- A situação mostra que o governo dos EUA tem poucas opções militares viáveis para apoiar as manifestações anti-regime no Irã, segundo a análise publicada.
- Não há porta-aviões dos Estados Unidos no Oriente Médio desde outubro, e operações recentes foram reduzidas, o que restringe ataques a alvos iranianos.
- Um ataque pode exigir bases no Oriente Médio e defesa contra retaliações, além de riscos de alvos civis e de escalada militar sem garantia de efeito decisivo.
- Atacar diretamente o líder iraniano, Ayatollah Ali Khamenei, seria mais simples militarmente do que ações em Venezuela, mas seria altamente escalonador e levantaria questões legais.
- Alternativas como ataques cibernéticos ou o uso de Starlink ainda enfrentam desafios práticos e não garantem parar a repressão ou atender às promessas de “ajuda” aos protestos.
As operações militares dos EUA contra o Irã enfrentam limitações claras, segundo análises e fontes do governo. O presidente Donald Trump tem falado sobre intervenção, mas a cartografia de opções disponíveis mostra poucos caminhos com possibilidade real de sucesso para apoiar o movimento pró-democracia no país.
Desde outubro, não há porta-aviões dos EUA no Oriente Médio, após meses de presença quase constante após o ataque do Hamas a Israel. A saída do USS Gerald R Ford para o Caribe e do USS Nimitz para a costa oeste reduziram drasticamente a capacidade de ações rápidas na região.
A possibilidade de ataques aéreos ou de misseis exigiria uso de bases no Oriente Médio ou em ampla cooperação com aliados. Quaisquer ações contra alvos do regime, incluindo o líder Ayatollah Ali Khamenei, exigiriam coordenação com países como Qatar, Bahrein, Iraque, Emirados Árabes, Omã e Arábia Saudita, além de proteção para essas bases frente a retaliações.

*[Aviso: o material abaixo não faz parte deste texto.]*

(* ===== verification/Traffic.v ===== *)
(** * Traffic accounting (traffic.go, with the per-client sampler of server.go)

    The data plane adds to two atomic counters; a slow goroutine samples them into a
    bucket per calendar day, keeps a ring of trend points, trims the history to the
    configured number of days and writes it to a file.  The wall clock gives the day
    (a function of the clock, since it depends on the time zone), the monotonic clock
    the length of a sampling interval, in nanoseconds.  Rates are IEEE doubles
    (SpecFloat).  The samplers of the two modes are arguments of the steps that call
    them, and encoding/json is a pair of functions with its round trip as a law. *)

From Stdlib Require Import SpecFloat.
From stdpp Require Import base tactics list numbers list_numbers sorting gmap strings.
From S2P Require Import Prelude.
#[local] Open Scope Z_scope.

Definition defaultTrafficDays : Z := 30.
Definition maxTrafficDays : Z := 3650.
Definition trendCap : nat := 1440.
Definition trendAggThreshold : nat := 120.
Definition recentCap : nat := 120.

(** float64: conversion, sum and quotient. *)
Definition f64 (z : Z) : spec_float := binary_normalize 53 1024 z 0 false.
Definition fadd : spec_float -> spec_float -> spec_float := SFadd 53 1024.
Definition fdiv : spec_float -> spec_float -> spec_float := SFdiv 53 1024.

Além de ações militares, surgem alternativas de alto risco ou eficácia duvidosa. Um ataque direto ao líder iraniano seria escalatório e levantaria questões legais, com potencial resposta prolongada. Um recuo estratégico de longa campanha também é improvável entre os aliados dos EUA e o próprio governo americano.
Especialistas ressaltam a dificuldade de se apontar alvos precisos diante de uma mobilização popular que ocorre em várias cidades. A repressão no Irã tem se mantido firme, mesmo após ataques externos, e a capacidade de defesa aérea permanece, com mísseis pesados ainda em operação, ainda que com infraestrutura fortificada em montanhas.
Cenário estratégico
Analistas destacam que, para além de ações diretas, o principal desafio é impedir danos civis e evitar inflamar o conflito. Mesmo que o esforço militar fosse tecnicamente viável, o efeito político doméstico no Irã poderia ser limitado e provocar resposta interna.
Alguns especialistas sugerem vias não convencionais, como ataques cibernéticos restritos, mas reconhecem que o impacto humano poderia ser elevado se serviços civis forem afetados. Outra ideia é disponibilizar internet via Starlink, contornando censuras, porém o efeito direto sobre a repressão não é garantido.
Cerca de dois mil mísseis balísticos pesados continuam na mira iraniana, com capacidade de ameaçar alvos externos caso haja escalada. A complexidade de uma operação militar internacional na região envolve múltiplas soberanias e riscos de retaliação, mantendo o cenário aberto e incerto.